I noticed that users who connect via Cloudflare create additional, absolutely unnecessary WF connections, occupying channels. I checked it myself. It really is. Most likely, part of the problem is in the Cloudflare VPN itself. But, in theory, the limitation on ip should work? (1 ip = 1 connect).

Comments

  • edited June 2023

    The correct Zoom is in the WF connection and the correct frequency is in the RX1 connection, when connected via this VPN.

    And further. If such a WF connection exists and all channels are busy, no redirect to the next sdr. The "camp" page opens. I remember for sure that, in addition to Cloudflare, there are also problematic VPN / proxy.

    VPNs are relevant now, as some countries are blocking everything.

  • I had free time and I found out what was going on. Since there are a lot of http requests to open a site with kiwisdr (more than 40), VPN Cloudflare opens some of the requests from other ip. It turns out an interesting situation, described above. An unnecessary WF connection causes the redirect to the next kiwisdr to not work.

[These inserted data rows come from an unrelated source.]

Lemma reads_array_at u : Program.reads (Program.array_at u).
Proof. unfold Program.array_at. reads_all. Qed.

#[export] Hint Resolve reads_adjacent reads_array_at : reads.

Lemma reads_adjacent_array node : Program.reads (Program.adjacent_array node).
Proof. unfold Program.adjacent_array. reads_all. Qed.

Lemma reads_nodes : Program.reads Program.nodes.
Proof. unfold Program.nodes. reads_all. Qed.

Lemma reads_getEdgeWeight u v : Program.reads (Program.getEdgeWeight u v).
Proof. unfold Program.getEdgeWeight. reads_all. Qed.

Lemma reads_getEdgeData u v : Program.reads (Program.getEdgeData u v).
Proof. unfold Program.getEdgeData. reads_all. Qed.

#[export] Hint Resolve reads_adjacent_array reads_nodes reads_getEdgeWeight
  reads_getEdgeData : reads.

Lemma reads_indegree node : Program.reads (Program.indegree node).
Proof. unfold Program.indegree. reads_all. Qed.

Lemma reads_outdegree node : Program.reads (Program.outdegree node).
Proof. unfold Program.outdegree. reads_all. Qed.

Lemma reads_DFSVisit fuel :
  forall node st, Program.reads (Program.DFSVisit fuel node st).
Proof.
  induction fuel as [|fuel IH]; intros node st; simpl.
  - apply reads_stop.
  - destruct (Program.marked (visited st) node); [apply reads_ret|].
    apply reads_bind; [apply reads_adjacent_array|intros l].
    apply reads_bind; [|intros st'; apply reads_ret].
    apply reads_forEach. exact IH.
Qed.

#[export] Hint Resolve reads_DFSVisit : reads.

Lemma reads_with_fuel {A : Type} (body : nat -> Program.M A) :
  (forall fuel, Program.reads (body fuel)) ->
  Program.reads (Program.with_fuel body).
Proof. intros H s. apply H. Qed.

Lemma reads_depthFirstSearch s i :
  Program.reads (Program.depthFirstSearch s i).
Proof.
  unfold Program.depthFirstSearch.
  apply reads_bind; [destruct s; auto with reads|intros l].
  apply reads_with_fuel. intros fuel. reads_all.
Qed.

Lemma reads_topologicalSort s i :
  Program.reads (Program.topologicalSort s i).
Proof.
  unfold Program.topologicalSort.
  apply reads_bind; [apply reads_depthFirstSearch|intros l; apply reads_ret].
Qed.

Lemma reads_relax u v st : Program.reads (Program.relax u v st).
Proof. unfold Program.relax. reads_all. Qed.

#[export] Hint Resolve reads_relax : reads.

Lemma reads_dijkstra_loop fuel :
  forall st, Program.reads (Program.dijkstra_loop fuel st).
Proof.
  induction fuel as [|fuel IH]; intros st; simpl.
  - destruct (priorityQueueEmpty st); auto with reads.
  - destruct (priorityQueueEmpty st); [apply reads_ret|].
    destruct (Program.extractMin st) as [u st1].
    apply reads_bind; [apply reads_adjacent_array|intros l].
    apply reads_bind; [|exact IH].
    apply reads_forEach. intros v s. apply reads_relax.
Qed.

Lemma reads_dijkstra s t : Program.reads (Program.dijkstra s t).
Proof.
  unfold Program.dijkstra, Program.initializeSingleSource,
    Program.initializePriorityQueue.
  apply reads_bind; [reads_all|intros st1].
  apply reads_bind; [reads_all|intros st2].
  apply reads_dijkstra_loop.
Qed.

Lemma reads_path_loop fuel :
  forall pt node l w, Program.reads (Program.path_loop fuel pt node l w).
Proof.
  induction fuel as [|fuel IH]; intros pt node l w; simpl.
  - destruct (ObjectPrototype.read pt node) as [[u|]| |]; auto with reads.
    destruct (String.eqb u ""); auto with reads.
  - destruct (ObjectPrototype.read pt node) as [[u|]| |]; auto with reads.
    destruct (String.eqb u ""); auto with reads.
    apply reads_bind; [apply reads_getEdgeWeight|intros w']. apply IH.
Qed.

Lemma reads_shortestPath s t : Program.reads (Program.shortestPath s t).
Proof.
  unfold Program.shortestPath, Program.path.
  apply reads_bind; [apply reads_dijkstra|intros st].
  apply reads_bind; [apply reads_path_loop|intros [[node l] w]].
  destruct (negb (String.eqb node s)); auto with reads.
Qed.

Lemma reads_serialize : Program.reads Program.serialize.
Proof. unfold Program.serialize. reads_all. Qed.

Lemma reads_returning {A : Type} (v : A -> Program.value) (m : Program.M A) :
  Program.reads m -> Program.reads (Program.returning v m).
Proof.
  intros H. unfold Program.returning.
  apply reads_bind; [exact H|intros a; apply reads_ret].
Qed.

(** C10.  A call of [nodes], [adjacent], [indegree], [outdegree],
    [depthFirstSearch], [topologicalSort], [serialize] or [shortestPath]
    leaves the three tables of the store as they were, whatever it returns
    or raises, the [TypeError] of the engine included: none of the reads and
    loops that make up their bodies writes to the store. *)
Theorem read_only_preserves_store (c : call) (s : Program.store) :
  read_only c = true ->
  snd (Program.run c s) = s /\
  Program.edges (snd (Program.run c s)) = Program.edges s /\
  Program.edgeWeights (snd (Program.run c s)) = Program.edgeWeights s /\
  Program.edgeData (snd (Program.run c s)) = Program.edgeData s.
Proof.
  intros H. assert (Program.reads (Program.run c)) as R.
  { destruct c; try discriminate; simpl; apply reads_returning.
    - apply reads_nodes.
    - apply reads_adjacent.
    - apply reads_indegree.
    - apply reads_outdegree.
    - apply reads_depthFirstSearch.
    - apply reads_topologicalSort.
    - apply reads_shortestPath.
    - apply reads_serialize. }
  rewrite (R s). auto.
Qed.

(** ** The two embeddings on plain identifiers *)

Lemma get_pair {V : Type} (o : obj V) k v : get o k = Some v -> In (k, v) o.
Proof.
  induction o as [|[k' v'] r IH]; simpl; [discriminate|].
  destruct (String.eqb k' k) eqn:E.
  - apply String.eqb_eq in E. intros H. inversion H; subst. now left.
  - auto.
Qed.

Lemma plain_inherited k : plain k = true -> ObjectPrototype.inherited k = false.
Proof. unfold plain. now destruct (ObjectPrototype.inherited k). Qed.

Lemma plain_not_proto k : plain k = true -> String.eqb k "__proto__" = false.
Proof.
  intros H. destruct (String.eqb k "__proto__") eqn:E; auto.
  apply String.eqb_eq in E. subst k. discriminate.
Qed.

Lemma read_plain {V : Type} (o : obj V) k :
  plain k = true ->
  ObjectPrototype.read o k
  = match get o k with
    | Some v => ObjectPrototype.Own v
    | None => ObjectPrototype.Undefined
    end.
Proof.
  intros H. unfold ObjectPrototype.read. rewrite (plain_inherited k H).
  now destruct (get o k).
Qed.

Lemma assign_plain {V : Type} (o : obj V) k v :
  plain k = true -> Program.assign o k v = set o k v.
Proof. intros H. unfold Program.assign. now rewrite plain_not_proto. Qed.

Lemma marked_plain (o : obj bool) k :
  plain k = true -> Program.marked o k = truthy (get o k).
Proof.
  intros H. unfold Program.marked. rewrite read_plain; auto.
  now destruct (get o k).
Qed.

Lemma number_plain (o : obj num) k :
  plain k = true -> Program.number o k = to_num (get o k).
Proof.
  intros H. unfold Program.number. rewrite read_plain; auto.
  now destruct (get o k).
Qed.

Lemma number_own (o : obj num) k :
  has o k = true -> Program.number o k = to_num (get o k).
Proof.
  unfold has, Program.number, ObjectPrototype.read.
  destruct (get o k); [reflexivity|discriminate].
Qed.

Lemma not_infinity_get (o : obj num) k :
  Program.not_infinity o k = negb (is_infinity (get o k)).
Proof.
  unfold Program.not_infinity, ObjectPrototype.read.
  destruct (get o k) as [[]|]; simpl; auto.
  now destruct (ObjectPrototype.inherited k).
Qed.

  • Since the audio, waterfall and extension all open separate web sockets I have code that "links" them to a single rx channel. The IP address and a millisecond-resolution timestamp from Javascript, which is the same for all web sockets, is used for the link matching. The timestamp is necessary to distinguish multiple connections originating from the same source IP address.

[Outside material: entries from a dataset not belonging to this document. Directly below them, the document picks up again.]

(* ===== verification/_CoqProject ===== *)
-Q . S2P
Prelude.v
Bytes.v
Crc.v
Wal.v
Cursor.v
Command.v
Versions.v
TxnLog.v
Mvcc.v
LogFaults.v
MvccSpec.v
MvccRecovery.v
RaftNode.v
RaftDurable.v
RaftRules.v
Transport.v
RaftCluster.v
Election.v
Linearizability.v
Page.v
Pager.v
BTree.v
BTreeSpec.v
BTreeFile.v
SnapshotSpec.v
Store.v
StoreSpec.v
SqlAst.v
SqlLexer.v
SqlParser.v
SqlTotal.v
SqlPrint.v
SqlText.v
Catalog.v
CatalogSpec.v
Kv.v
Executor.v
Engine.v
ExecutorSpec.v
ExecutorSim.v
QuerySpec.v
FilterSpec.v
TableSpec.v
SqlWords.v
EngineSpec.v
SqlRecovery.v
Words.v
Frame.v
Server.v
ServerText.v
ServerSpec.v
TcpCluster.v
TcpReads.v
Connection.v
Client.v
RaftElects.v
RaftLogs.v
RaftSteps.v
RaftSafety.v
RaftAgreement.v
RaftCrash.v
RaftConsensus.v
RaftReplicates.v
RaftLiveness.v
RaftProgress.v
Cli.v
CliSpec.v
(** [Option::ok_or_else], [Result::map_err], and an indexing that panics. *)
Definition ok_or {E A} (o : option A) (e : E) : result E A :=
  match o with Some a => Ok a | None => Err e end.
Definition map_err {E F A} (f : E → F) (r : result E A) : result F A :=
  match r with Ok a => Ok a | Err e => Err (f e) | Panic s => Panic s end.
Definition index {E A} (l : list A) (i : nat) : result E A :=
  match l !! i with Some a => Ok a | None => Panic "index out of bounds" end.
Definition is_ok {E A} (r : result E A) : bool :=
  match r with Ok _ => true | _ => false end.
Definition is_err {E A} (r : result E A) : bool :=
  match r with Err _ => true | _ => false end.

(** [iter.map(f).collect::<Result<Vec<_>, _>>()]: left to right, stopping at
    the first failure. *)
Fixpoint try_map {E A B} (f : A → result E B) (l : list A) : result E (list B) :=
  match l with
  | [] => Ok []
  | a :: l => b ← f a; bs ← try_map f l; Ok (b :: bs)
  end.

Lemma bind_ok {E A B} (m : result E A) (f : A → result E B) b :
  m ≫= f = Ok b ↔ ∃ a, m = Ok a ∧ f a = Ok b.
Proof.
  destruct m; cbn; (split; [intros Hf|intros (? & [=] & ?)]); subst; eauto; discriminate.
Qed.

Lemma ok_inj {E A} (a b : A) : Ok (E:=E) a = Ok b → a = b.
Proof. by intros [=]. Qed.

Lemma ok_or_ok {E A} (o : option A) (e : E) a : ok_or o e = Ok a ↔ o = Some a.
Proof. destruct o; naive_solver. Qed.

Lemma map_err_ok {E F A} (f : E → F) (r : result E A) a :
  map_err f r = Ok a ↔ r = Ok a.
Proof. destruct r; naive_solver. Qed.

Lemma index_ok {E A} (l : list A) i a : index (E:=E) l i = Ok a ↔ l !! i = Some a.
Proof. unfold index. case_match; naive_solver. Qed.

Lemma index_lt {E A} (l : list A) i :
  i < length l → ∃ a, index (E:=E) l i = Ok a ∧ l !! i = Some a.
Proof.
  intros [a Ha]%lookup_lt_is_Some. exists a. by rewrite index_ok.
Qed.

    If Cloudflare is really altering the source ip address for the related web sockets then this scheme will obviously not work. I could simply match by timestamp alone, but that raises the risk of timestamp collision since the clocks are not synchronized across browsers/OSs. Although the vulnerability window is probably small.

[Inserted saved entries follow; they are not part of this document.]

Lemma outcome_of_full want (l : bytes) :
  want ≤ length l → outcome_of want (length (take want l)) = Full.
Proof.
  intros H. unfold outcome_of. rewrite length_take, Nat.min_l by done.
  destruct (Nat.eqb_spec want 0); [done|]. destruct (Nat.eqb_spec want 0); [done|].
  by rewrite Nat.eqb_refl.
Qed.

Lemma outcome_of_partial (l : bytes) :
  l ≠ [] → length l < HEADER_LEN → outcome_of HEADER_LEN (length (take HEADER_LEN l)) = Partial.
Proof.
  intros Hne Hl. unfold outcome_of. rewrite length_take, Nat.min_r by lia.
  destruct l; [done|]. cbn [length] in *. unfold HEADER_LEN in *. cbn [Nat.eqb].
  destruct (Nat.eqb_spec (length l) 7); [lia|done].
Qed.

Lemma take_header a b (body : bytes) :
  take HEADER_LEN (u32_le a ++ u32_le b ++ body) = u32_le a ++ u32_le b ∧
  drop HEADER_LEN (u32_le a ++ u32_le b ++ body) = body.
Proof.
  rewrite app_assoc. rewrite take_app_length', drop_app_length'; [done|..];
    by rewrite length_app, !length_u32_le.
Qed.

(** *** One iteration, by what the tail begins with *)

Section Iteration.
Context (fuel : nat) (consumed : bytes) (s : list read_outcome) (acc : ReplayResult).
Hypothesis Hs : no_fail s.
Hypothesis Hv : valid_bytes acc = Z.of_nat (length consumed).

Let loop n data s := replay_loop n (Z.of_nat (length (consumed ++ data))) (Reader data s) acc.
Let stopped t := Ok (E:=io_error) (Replay (records acc) t (valid_bytes acc)).

Ltac read_header :=
  match goal with |- context [read_exact_or_eof (Reader ?d ?sc) HEADER_LEN] =>
    let s' := fresh "s1" in let Hs' := fresh "Hs1" in
    destruct (read_exact_or_eof_spec d sc HEADER_LEN ltac:(assumption)) as (s' & Hs' & ->)
  end; cbn [mbind result_bind].

Lemma iterate_none : loop (S fuel) [] s = stopped (truncated acc).
Proof. unfold loop. cbn [replay_loop]. by read_header. Qed.

Lemma iterate_partial t : t ≠ [] → length t < HEADER_LEN → loop (S fuel) t s = stopped true.
Proof.
  intros Hne Hl. unfold loop. cbn [replay_loop]. read_header. by rewrite outcome_of_partial.
Qed.

Lemma iterate_header n crc body :
  u32_range n → u32_range crc →
  ∃ s', no_fail s' ∧
    loop (S fuel) (u32_le n ++ u32_le crc ++ body) s =
    if (Z.of_nat (length body) <? n)%Z then stopped true
    else if negb (crc32 (take (Z.to_nat n) body) =? crc)%Z then stopped true
    else replay_loop fuel (Z.of_nat (length (consumed ++ u32_le n ++ u32_le crc ++ body)))
           (Reader (drop (Z.to_nat n) body) s')
           (Replay (records acc ++ [take (Z.to_nat n) body]) (truncated acc)
                   (valid_bytes acc + (Z.of_nat HEADER_LEN + n))).
Proof.
  intros Hn Hc. unfold loop. cbn [replay_loop]. read_header.
  rewrite outcome_of_full by (rewrite !length_app, !length_u32_le; unfold HEADER_LEN; lia).
  destruct (take_header n crc body) as [-> ->].
  destruct (header_fields n crc Hn Hc) as [-> ->]. cbv beta zeta.
  replace (Z.max 0 _) with (Z.of_nat (length body))
    by (rewrite Hv, !length_app, !length_u32_le; unfold HEADER_LEN; lia).
  destruct (Z.ltb_spec (Z.of_nat (length body)) n); [by exists s|].
  destruct (read_exact_or_eof_spec body s1 (Z.to_nat n) Hs1) as (s2 & Hs2 & ->).
  exists s2. split; [done|]. cbn [mbind result_bind].
  unfold u32_range in Hn. by rewrite outcome_of_full by lia.
Qed.
End Iteration.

    I could probably add a second match against a session random number or GUID. But being careful to make sure the generator seeding doesn't result in the same pseudo random sequence being produced.

  • By the way, judging by the log, sometimes such connections are kicked as incomplete. And sometimes not. And then it's a big problem.

    Now I have blocked the ip blocks from which such connections come. Otherwise, one user on the first sdr will not allow anyone to go to the next sdrs. Few people will find out that other sdrs are not busy.

  • Okay. I will work on this when I can. Right now I'm trying to get KiwiSDR 2 prototypes out for manufacture.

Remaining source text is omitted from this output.